(** X11: an entry whose resolved URL starts with "http://", "https://" or "#",
    as that of an entry with an unresolvable named route does, is never the
    active entry, the ids being pairwise distinct. *)
Theorem untouched_never_active request rows r :
  let cur := _normalize_path (getattr_path request) in
  NoDup (id <$> rows) →
  r ∈ rows →
  startswith_any (_resolve_url reverse (named_url r) (url r)) untouched = true →
  find_active cur (annotate reverse <$> rows) ≠ Some (id r).
Proof.
  intros cur Hnd Hr Hun (l1 & it & l2 & Hitems & Hid & Hit & _)%find_active_Some.
  assert (it = annotate reverse r) as ->.
  { assert (it ∈ annotate reverse <$> rows) as Hin by (rewrite Hitems; set_solver).
    rewrite <-(ids_annotate reverse) in Hnd.
    pose proof (index_by_id_NoDup _ it Hnd Hin) as H1.
    pose proof (index_by_id_NoDup _ (annotate reverse r) Hnd
                  (list_elem_of_fmap_2 _ _ _ Hr)) as H2.
    rewrite Hid in H1. cbn [annotate fields] in H2. rewrite H1 in H2.
    by injection H2. }
  destruct Hit as (Habs & _). cbn [annotate norm_url] in Habs.
  assert (_normalize_path (_resolve_url reverse (named_url r) (url r))
          = _resolve_url reverse (named_url r) (url r)) as Hsame.
  { unfold _normalize_path. rewrite Hun. by destruct (_resolve_url _ _ _). }
  rewrite Hsame, (untouched_not_absolute _ Hun) in Habs. done.
Qed.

════════════════════

PROBLEM ▸ Using the exact wording, repeat all the entries.

WRITTEN SOLUTION ▸
(** X11: an entry whose resolved URL starts with "http://", "https://" or "#",
    as that of an entry with an unresolvable named route does, is never the
    active entry, the ids being pairwise distinct. *)
Theorem untouched_never_active request rows r :
  let cur := _normalize_path (getattr_path request) in
  NoDup (id <$> rows) →
  r ∈ rows →
  startswith_any (_resolve_url reverse (named_url r) (url r)) untouched = true →
  find_active cur (annotate reverse <$> rows) ≠ Some (id r).
Proof.
  intros cur Hnd Hr Hun (l1 & it & l2 & Hitems & Hid & Hit & _)%find_active_Some.
  assert (it = annotate reverse r) as ->.
  { assert (it ∈ annotate reverse <$> rows) as Hin by (rewrite Hitems; set_solver).
    rewrite <-(ids_annotate reverse) in Hnd.
    pose proof (index_by_id_NoDup _ it Hnd Hin) as H1.
    pose proof (index_by_id_NoDup _ (annotate reverse r) Hnd
                  (list_elem_of_fmap_2 _ _ _ Hr)) as H2.
    rewrite Hid in H1. cbn [annotate fields] in H2. rewrite H1 in H2.
    by injection H2. }
  destruct Hit as (Habs & _). cbn [annotate norm_url] in Habs.
  assert (_normalize_path (_resolve_url reverse (named_url r) (url r))
          = _resolve_url reverse (named_url r) (url r)) as Hsame.
  { unfold _normalize_path. rewrite Hun. by destruct (_resolve_url _ _ _). }
  rewrite Hsame, (untouched_not_absolute _ Hun) in Habs. done.
Qed.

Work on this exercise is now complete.